▶ **TASK BRIEF**:
Give back every record precisely.
Start of Block
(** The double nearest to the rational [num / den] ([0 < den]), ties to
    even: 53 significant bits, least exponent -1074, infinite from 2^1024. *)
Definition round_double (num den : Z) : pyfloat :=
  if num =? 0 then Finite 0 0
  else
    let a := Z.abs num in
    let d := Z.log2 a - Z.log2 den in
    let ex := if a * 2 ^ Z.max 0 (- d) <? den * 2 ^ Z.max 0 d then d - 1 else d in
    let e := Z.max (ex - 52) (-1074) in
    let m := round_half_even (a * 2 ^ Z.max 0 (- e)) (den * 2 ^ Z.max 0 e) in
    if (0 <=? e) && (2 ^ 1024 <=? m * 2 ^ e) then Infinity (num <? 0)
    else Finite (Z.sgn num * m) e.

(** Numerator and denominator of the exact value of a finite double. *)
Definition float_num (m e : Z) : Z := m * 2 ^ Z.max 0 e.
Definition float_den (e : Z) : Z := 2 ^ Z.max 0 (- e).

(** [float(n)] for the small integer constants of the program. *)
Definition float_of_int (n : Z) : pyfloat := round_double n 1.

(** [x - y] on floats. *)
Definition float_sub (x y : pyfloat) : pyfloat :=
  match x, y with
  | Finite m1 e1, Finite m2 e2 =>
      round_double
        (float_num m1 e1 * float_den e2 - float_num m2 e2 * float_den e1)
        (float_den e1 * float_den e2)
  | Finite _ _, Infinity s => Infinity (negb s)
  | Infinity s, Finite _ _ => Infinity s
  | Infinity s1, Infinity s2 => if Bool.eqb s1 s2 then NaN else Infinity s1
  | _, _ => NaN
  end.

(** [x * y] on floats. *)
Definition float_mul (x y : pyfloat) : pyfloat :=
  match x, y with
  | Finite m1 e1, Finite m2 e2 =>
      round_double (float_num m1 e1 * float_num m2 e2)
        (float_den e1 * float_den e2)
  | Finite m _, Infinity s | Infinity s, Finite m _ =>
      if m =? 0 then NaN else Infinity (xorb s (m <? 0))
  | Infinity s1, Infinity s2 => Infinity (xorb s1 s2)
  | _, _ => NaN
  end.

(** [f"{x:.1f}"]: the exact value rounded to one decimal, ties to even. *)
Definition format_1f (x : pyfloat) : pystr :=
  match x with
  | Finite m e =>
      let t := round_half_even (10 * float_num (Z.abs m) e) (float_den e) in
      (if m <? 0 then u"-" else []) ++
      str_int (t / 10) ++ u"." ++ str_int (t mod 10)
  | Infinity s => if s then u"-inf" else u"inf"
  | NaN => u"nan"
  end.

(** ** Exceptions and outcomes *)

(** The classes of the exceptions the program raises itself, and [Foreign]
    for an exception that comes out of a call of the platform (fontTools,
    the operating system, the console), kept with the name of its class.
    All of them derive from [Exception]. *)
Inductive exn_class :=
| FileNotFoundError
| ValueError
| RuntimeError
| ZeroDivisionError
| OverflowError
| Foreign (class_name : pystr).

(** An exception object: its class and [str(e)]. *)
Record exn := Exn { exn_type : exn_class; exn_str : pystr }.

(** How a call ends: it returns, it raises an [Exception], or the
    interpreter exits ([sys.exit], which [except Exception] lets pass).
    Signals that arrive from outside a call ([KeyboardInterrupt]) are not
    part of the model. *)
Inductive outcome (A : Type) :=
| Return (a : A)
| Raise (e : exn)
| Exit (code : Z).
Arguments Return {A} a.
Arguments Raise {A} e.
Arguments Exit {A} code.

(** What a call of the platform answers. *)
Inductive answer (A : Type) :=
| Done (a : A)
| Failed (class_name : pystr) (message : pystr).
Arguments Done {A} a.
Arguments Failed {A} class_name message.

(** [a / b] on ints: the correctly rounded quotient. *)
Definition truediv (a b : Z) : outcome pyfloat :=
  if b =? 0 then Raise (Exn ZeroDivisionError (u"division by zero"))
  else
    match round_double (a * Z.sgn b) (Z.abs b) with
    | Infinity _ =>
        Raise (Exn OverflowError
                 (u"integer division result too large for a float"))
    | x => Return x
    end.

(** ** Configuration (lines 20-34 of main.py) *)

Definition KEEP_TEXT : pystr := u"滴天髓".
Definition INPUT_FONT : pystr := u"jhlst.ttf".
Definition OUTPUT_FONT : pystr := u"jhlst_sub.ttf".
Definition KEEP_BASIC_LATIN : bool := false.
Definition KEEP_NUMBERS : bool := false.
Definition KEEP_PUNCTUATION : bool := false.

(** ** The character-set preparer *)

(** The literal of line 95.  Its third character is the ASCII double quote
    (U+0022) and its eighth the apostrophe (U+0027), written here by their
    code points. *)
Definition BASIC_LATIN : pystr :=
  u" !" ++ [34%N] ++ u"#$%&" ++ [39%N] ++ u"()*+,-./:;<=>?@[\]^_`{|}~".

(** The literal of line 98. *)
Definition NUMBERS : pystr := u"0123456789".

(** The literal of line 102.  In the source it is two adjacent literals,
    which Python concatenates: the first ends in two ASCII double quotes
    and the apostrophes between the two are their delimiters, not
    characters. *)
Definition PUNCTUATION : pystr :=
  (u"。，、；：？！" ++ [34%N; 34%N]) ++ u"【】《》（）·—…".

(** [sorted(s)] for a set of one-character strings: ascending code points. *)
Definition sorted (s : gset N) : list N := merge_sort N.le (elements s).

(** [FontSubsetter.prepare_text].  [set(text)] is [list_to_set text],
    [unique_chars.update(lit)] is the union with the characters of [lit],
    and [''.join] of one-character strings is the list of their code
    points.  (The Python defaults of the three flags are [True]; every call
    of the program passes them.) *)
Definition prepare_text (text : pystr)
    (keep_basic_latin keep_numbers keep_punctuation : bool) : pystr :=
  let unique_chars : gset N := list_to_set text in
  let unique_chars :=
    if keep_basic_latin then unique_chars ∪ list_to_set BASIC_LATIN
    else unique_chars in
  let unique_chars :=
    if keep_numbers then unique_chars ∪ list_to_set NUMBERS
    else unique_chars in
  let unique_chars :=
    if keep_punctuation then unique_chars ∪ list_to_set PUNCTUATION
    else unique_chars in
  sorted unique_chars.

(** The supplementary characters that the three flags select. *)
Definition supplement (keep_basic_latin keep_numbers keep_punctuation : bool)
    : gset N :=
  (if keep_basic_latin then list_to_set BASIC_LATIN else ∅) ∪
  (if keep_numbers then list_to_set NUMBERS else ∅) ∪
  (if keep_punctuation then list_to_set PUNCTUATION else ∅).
End of Block
▶ **COMPLETED TASK**:
(** The double nearest to the rational [num / den] ([0 < den]), ties to
    even: 53 significant bits, least exponent -1074, infinite from 2^1024. *)
Definition round_double (num den : Z) : pyfloat :=
  if num =? 0 then Finite 0 0
  else
    let a := Z.abs num in
    let d := Z.log2 a - Z.log2 den in
    let ex := if a * 2 ^ Z.max 0 (- d) <? den * 2 ^ Z.max 0 d then d - 1 else d in
    let e := Z.max (ex - 52) (-1074) in
    let m := round_half_even (a * 2 ^ Z.max 0 (- e)) (den * 2 ^ Z.max 0 e) in
    if (0 <=? e) && (2 ^ 1024 <=? m * 2 ^ e) then Infinity (num <? 0)
    else Finite (Z.sgn num * m) e.

(** Numerator and denominator of the exact value of a finite double. *)
Definition float_num (m e : Z) : Z := m * 2 ^ Z.max 0 e.
Definition float_den (e : Z) : Z := 2 ^ Z.max 0 (- e).

(** [float(n)] for the small integer constants of the program. *)
Definition float_of_int (n : Z) : pyfloat := round_double n 1.

(** [x - y] on floats. *)
Definition float_sub (x y : pyfloat) : pyfloat :=
  match x, y with
  | Finite m1 e1, Finite m2 e2 =>
      round_double
        (float_num m1 e1 * float_den e2 - float_num m2 e2 * float_den e1)
        (float_den e1 * float_den e2)
  | Finite _ _, Infinity s => Infinity (negb s)
  | Infinity s, Finite _ _ => Infinity s
  | Infinity s1, Infinity s2 => if Bool.eqb s1 s2 then NaN else Infinity s1
  | _, _ => NaN
  end.

(** [x * y] on floats. *)
Definition float_mul (x y : pyfloat) : pyfloat :=
  match x, y with
  | Finite m1 e1, Finite m2 e2 =>
      round_double (float_num m1 e1 * float_num m2 e2)
        (float_den e1 * float_den e2)
  | Finite m _, Infinity s | Infinity s, Finite m _ =>
      if m =? 0 then NaN else Infinity (xorb s (m <? 0))
  | Infinity s1, Infinity s2 => Infinity (xorb s1 s2)
  | _, _ => NaN
  end.

(** [f"{x:.1f}"]: the exact value rounded to one decimal, ties to even. *)
Definition format_1f (x : pyfloat) : pystr :=
  match x with
  | Finite m e =>
      let t := round_half_even (10 * float_num (Z.abs m) e) (float_den e) in
      (if m <? 0 then u"-" else []) ++
      str_int (t / 10) ++ u"." ++ str_int (t mod 10)
  | Infinity s => if s then u"-inf" else u"inf"
  | NaN => u"nan"
  end.

(** ** Exceptions and outcomes *)

(** The classes of the exceptions the program raises itself, and [Foreign]
    for an exception that comes out of a call of the platform (fontTools,
    the operating system, the console), kept with the name of its class.
    All of them derive from [Exception]. *)
Inductive exn_class :=
| FileNotFoundError
| ValueError
| RuntimeError
| ZeroDivisionError
| OverflowError
| Foreign (class_name : pystr).

(** An exception object: its class and [str(e)]. *)
Record exn := Exn { exn_type : exn_class; exn_str : pystr }.

(** How a call ends: it returns, it raises an [Exception], or the
    interpreter exits ([sys.exit], which [except Exception] lets pass).
    Signals that arrive from outside a call ([KeyboardInterrupt]) are not
    part of the model. *)
Inductive outcome (A : Type) :=
| Return (a : A)
| Raise (e : exn)
| Exit (code : Z).
Arguments Return {A} a.
Arguments Raise {A} e.
Arguments Exit {A} code.

(** What a call of the platform answers. *)
Inductive answer (A : Type) :=
| Done (a : A)
| Failed (class_name : pystr) (message : pystr).
Arguments Done {A} a.
Arguments Failed {A} class_name message.

(** [a / b] on ints: the correctly rounded quotient. *)
Definition truediv (a b : Z) : outcome pyfloat :=
  if b =? 0 then Raise (Exn ZeroDivisionError (u"division by zero"))
  else
    match round_double (a * Z.sgn b) (Z.abs b) with
    | Infinity _ =>
        Raise (Exn OverflowError
                 (u"integer division result too large for a float"))
    | x => Return x
    end.

(** ** Configuration (lines 20-34 of main.py) *)

Definition KEEP_TEXT : pystr := u"滴天髓".
Definition INPUT_FONT : pystr := u"jhlst.ttf".
Definition OUTPUT_FONT : pystr := u"jhlst_sub.ttf".
Definition KEEP_BASIC_LATIN : bool := false.
Definition KEEP_NUMBERS : bool := false.
Definition KEEP_PUNCTUATION : bool := false.

(** ** The character-set preparer *)

(** The literal of line 95.  Its third character is the ASCII double quote
    (U+0022) and its eighth the apostrophe (U+0027), written here by their
    code points. *)
Definition BASIC_LATIN : pystr :=
  u" !" ++ [34%N] ++ u"#$%&" ++ [39%N] ++ u"()*+,-./:;<=>?@[\]^_`{|}~".

(** The literal of line 98. *)
Definition NUMBERS : pystr := u"0123456789".

(** The literal of line 102.  In the source it is two adjacent literals,
    which Python concatenates: the first ends in two ASCII double quotes
    and the apostrophes between the two are their delimiters, not
    characters. *)
Definition PUNCTUATION : pystr :=
  (u"。，、；：？！" ++ [34%N; 34%N]) ++ u"【】《》（）·—…".

(** [sorted(s)] for a set of one-character strings: ascending code points. *)
Definition sorted (s : gset N) : list N := merge_sort N.le (elements s).

(** [FontSubsetter.prepare_text].  [set(text)] is [list_to_set text],
    [unique_chars.update(lit)] is the union with the characters of [lit],
    and [''.join] of one-character strings is the list of their code
    points.  (The Python defaults of the three flags are [True]; every call
    of the program passes them.) *)
Definition prepare_text (text : pystr)
    (keep_basic_latin keep_numbers keep_punctuation : bool) : pystr :=
  let unique_chars : gset N := list_to_set text in
  let unique_chars :=
    if keep_basic_latin then unique_chars ∪ list_to_set BASIC_LATIN
    else unique_chars in
  let unique_chars :=
    if keep_numbers then unique_chars ∪ list_to_set NUMBERS
    else unique_chars in
  let unique_chars :=
    if keep_punctuation then unique_chars ∪ list_to_set PUNCTUATION
    else unique_chars in
  sorted unique_chars.

(** The supplementary characters that the three flags select. *)
Definition supplement (keep_basic_latin keep_numbers keep_punctuation : bool)
    : gset N :=
  (if keep_basic_latin then list_to_set BASIC_LATIN else ∅) ∪
  (if keep_numbers then list_to_set NUMBERS else ∅) ∪
  (if keep_punctuation then list_to_set PUNCTUATION else ∅).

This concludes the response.